**Task**
Only the number is wanted: how many lines below contain "zeta"?

(Collected data entries)
=== Begin Enclosure ===

(** The index is asked for by digest alone, with size 0. So when the local
    store does not deliver it, the resolver is always called, on
    locator@digest, before anything is fetched from the registry. *)
Theorem fetchIndex_resolves_by_digest (deps : Deps) (imageRef indexDigest : string)
    (w : World S) (refspec : Spec) (remote : RemoteStorage) (dgst : string)
    (e : error) :
  reference_Parse deps imageRef = Ok refspec ->
  remote_NewRepository deps (Locator refspec) = Ok remote ->
  digest_Parse deps indexDigest = Ok dgst ->
  let desc := {| MediaType := ""; Digest := dgst; Size := 0 |} in
  storage_Fetch (store w) (ctx w) desc = Err e ->
  exists rest,
    trace (snd (run (fetchIndex deps imageRef indexDigest) w)) =
      trace w ++
      [EvLog Info [("digest", indexDigest)] "fetching SOCI index from remote registry";
       EvLocalFetch desc; logRemote desc; logZeroSize desc;
       EvResolve (Locator refspec +:+ "@" +:+ dgst)] ++ rest
    /\ (rest = [] \/ exists resolved, rest = [EvRemoteFetch resolved]).
Proof.
  intros Href Hrepo Hd desc Hloc.
  unfold fetchIndex, newRemoteStore. rewrite Href, Hrepo. cbn. rewrite Hd.
  rewrite run_bind. unfold Fetch. cbn. fold desc. rewrite Hloc. cbn.
  match goal with |- context [newResolver deps ?tr ?c ?r] =>
    destruct (newResolver deps tr c r) as [resolved | er]
  end; cbn.
  - match goal with |- context [remote ?tr ?c resolved] =>
      destruct (remote tr c resolved)
    end; cbn; (exists [EvRemoteFetch resolved]; split; [| right; eauto]);
      rewrite <- !app_assoc; reflexivity.
  - exists []. split; [| now left]. rewrite <- !app_assoc. reflexivity.
Qed.

(** With the index in the local store, [FetchSociArtifacts] calls neither
    the resolver nor the registry for it and does not push it: after the
    one local fetch and the close of the stream it goes on to the blobs,
    with the store untouched. *)
Theorem FetchSociArtifacts_local_index_not_pushed (deps : Deps)
    (sched : list nat) (c : Context) (imageRef indexDigest : string) (st : S)
    (refspec : Spec) (remote : RemoteStorage) (dgst : string) (rc : Stream)
    (index : SociIndex) :
  reference_Parse deps imageRef = Ok refspec ->
  remote_NewRepository deps (Locator refspec) = Ok remote ->
  digest_Parse deps indexDigest = Ok dgst ->
  let desc := {| MediaType := ""; Digest := dgst; Size := 0 |} in
  storage_Fetch st c desc = Ok rc ->
  readErr rc = None ->
  json.Unmarshal (unmarshalSociIndex deps) (content rc) = Ok index ->
  let fetcher := {| resolver := newResolver deps; remoteStore := remote;
                    refspec := refspec |} in
  let blobs := materializeBlobs sched fetcher (Blobs index)
                 (mkWorld st c
                    [EvLog Info [("digest", indexDigest)]
                       "fetching SOCI index from remote registry";
                     EvLocalFetch desc; EvClose rc]) in
  let out := FetchSociArtifacts deps sched c imageRef indexDigest st in
  snd out = snd blobs
  /\ fst out = match fst (fst blobs) with Some e => Err e | None => Ok index end.
Proof.
  intros Href Hrepo Hd desc Hloc Hread Hdec fetcher blobs out.
  subst out blobs. unfold FetchSociArtifacts, fetchIndex, newRemoteStore.
  rewrite Href, Hrepo. cbn. rewrite Hd. rewrite run_bind.
  unfold Fetch. cbn. fold desc. rewrite Hloc. cbn.
  unfold decodeAndCache, io_Copy. rewrite Hread. cbn. rewrite Hdec. cbn.
  unfold record. cbn. fold fetcher.
  destruct (materializeBlobs sched fetcher (Blobs index) _) as [[[e |] g] w3];
    cbn; auto.
Qed.

(** When caching the index fails, nothing more happens: the push error is
    returned as it is, one warning is logged, and no blob is fetched. *)
Theorem FetchSociArtifacts_index_push_failure_stops (deps : Deps)
    (sched : list nat) (c : Context) (imageRef indexDigest : string) (st : S)
    (fetcher : artifactFetcher) (dgst : string) (rc : Stream)
    (w1 : World S) (index : SociIndex) (e : error) :
  run (fetchIndex deps imageRef indexDigest) (mkWorld st c [])
    = (Ok (fetcher, dgst, rc, false), w1) ->
  readErr rc = None ->
  json.Unmarshal (unmarshalSociIndex deps) (content rc) = Ok index ->
  let desc := indexDescriptor dgst (content rc) in
  let reader := bufferReader (content rc) in
  fst (storage_Push st c desc reader) = Some e ->
  let out := FetchSociArtifacts deps sched c imageRef indexDigest st in
  fst out = Err e
  /\ trace (snd out) =
       trace w1 ++ [EvClose rc; EvLocalPush desc reader (Some e);
                    EvLog Warn [] "unable to store SOCI index into local store"]
  /\ store (snd out) = snd (storage_Push st c desc reader).
Proof.
  intros Hfetch Hread Hdec desc reader Hpush out.
  pose proof (fetchIndex_frame deps imageRef indexDigest (mkWorld st c []))
    as (Hs & Hc & _).
  rewrite Hfetch in Hs, Hc. cbn in Hs, Hc.
  subst out. unfold FetchSociArtifacts. rewrite Hfetch.
  unfold decodeAndCache, io_Copy. cbn. rewrite Hread. cbn. rewrite Hdec. cbn.
  rewrite Hs, Hc. fold desc reader.
  destruct (storage_Push st c desc reader) as [res s'] eqn:Hp.
  cbn in Hpush. subst res. cbn. rewrite <- !app_assoc. auto.
Qed.

(** One blob's goroutine, run on its own. A failed fetch is returned
    wrapped and nothing is closed. A stream from the local store is closed
    and nothing is pushed. A stream from the registry is pushed under the
    blob's descriptor as the index lists it (also when [Fetch] resolved
    another one), and it is closed after the push, failed or not; a failed
    push is returned wrapped. *)
Theorem blobTask_closes_what_it_opens (fetcher : artifactFetcher)
    (blob : Descriptor) (w : World S) :
  let fetched := run (Fetch fetcher blob) w in
  let w1 := snd fetched in
  let out := run (blobTask fetcher blob) w in
  match fst fetched with
  | Err e =>
      fst out = Some (fmt_Errorf "cannot fetch artifact: %w" [] e)
      /\ snd out = w1
  | Ok (rc, true) =>
      fst out = None
      /\ trace (snd out) = trace w1 ++ [EvClose rc]
      /\ store (snd out) = store w1
  | Ok (rc, false) =>
      let pushed := storage_Push (store w1) (ctx w1) blob rc in
      fst out = match fst pushed with
                | Some e => Some (fmt_Errorf "unable to push to local store: %w" [] e)
                | None => None
                end
      /\ trace (snd out) = trace w1 ++ [EvLocalPush blob rc (fst pushed); EvClose rc]
      /\ store (snd out) = snd pushed
  end.
Proof.
  intros fetched w1 out. subst out w1 fetched. unfold blobTask.
  rewrite run_bind.
  destruct (run (Fetch fetcher blob) w) as [[[rc [|]] | e] w1]; cbn; auto.
  destruct (storage_Push (store w1) (ctx w1) blob rc) as [[e |] s']; cbn;
    rewrite <- !app_assoc; auto.
Qed.

End Paths.

(* ------------------------------------------------------------------ *)
(** ** The waits between attempts *)

Section Waits.

Import http.

(** The delay against the configured maximum. Without a retry-after hint,
    for attempts from 0 on and waits of at least 8 ns (with max + max/8
    fitting a duration), the delay is at most max + max/8 - 1. Once the
    exponential delay has passed [max], the delay is [max] plus the draw
    modulo max/8: above the configured maximum wait whenever the draw is
    not a multiple of max/8. *)
Theorem BackoffStrategy_against_max (min max attemptNum : Z)
    (resp : option Response) (src : Z) :
  retryAfterHint resp = None -> 0 <= attemptNum ->
  8 <= min -> 8 <= max -> max + max ÷ 8 <= MaxInt64 ->
  (exists delay, BackoffStrategy min max attemptNum resp src = Some delay
                 /\ delay <= max + max ÷ 8 - 1)
  /\ (max < 2 ^ attemptNum * min ->
      BackoffStrategy min max attemptNum resp src = Some (max + src mod (max ÷ 8))).
Proof.
  intros Hhint Hk Hmin Hmax Hfit.
  pose proof (DefaultBackoff_le_max min max attemptNum resp Hhint) as Hle.
  pose proof (DefaultBackoff_ge 8 min max attemptNum resp Hhint Hk
                ltac:(lia) Hmin Hmax) as Hge.
  split.
  - unfold BackoffStrategy. cbv zeta.
    set (base := DefaultBackoff min max attemptNum resp) in *.
    assert (Hq : base ÷ 8 <= max ÷ 8) by (apply Z.quot_le_mono; lia).
    destruct (Jitter_range base 8 src) as (r & Hr & Hrange); try lia.
    exists r. split; [exact Hr | lia].
  - intros Hsat. unfold BackoffStrategy, DefaultBackoff. rewrite Hhint. cbv zeta.
    replace (inInt64 (2 ^ attemptNum * min) && (2 ^ attemptNum * min <=? max))
      with false
      by (symmetry; apply andb_false_iff; right; apply Z.leb_gt; exact Hsat).
    assert (Hq : 1 <= max ÷ 8) by (apply Z.quot_le_lower_bound; lia).
    unfold Jitter, Int63n.
    rewrite quot64_small by (unfold MaxInt64 in *; lia).
    destruct (Z.eqb_spec 8 0); [lia |].
    destruct (Z.leb_spec (max ÷ 8) 0); [lia |].
    pose proof (Z.mod_pos_bound src (max ÷ 8) ltac:(lia)) as Hm.
    rewrite wrap64_id by (unfold MinInt64, MaxInt64 in *; lia).
    f_equal. lia.
Qed.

=== End Enclosure ===

**Solution below**
2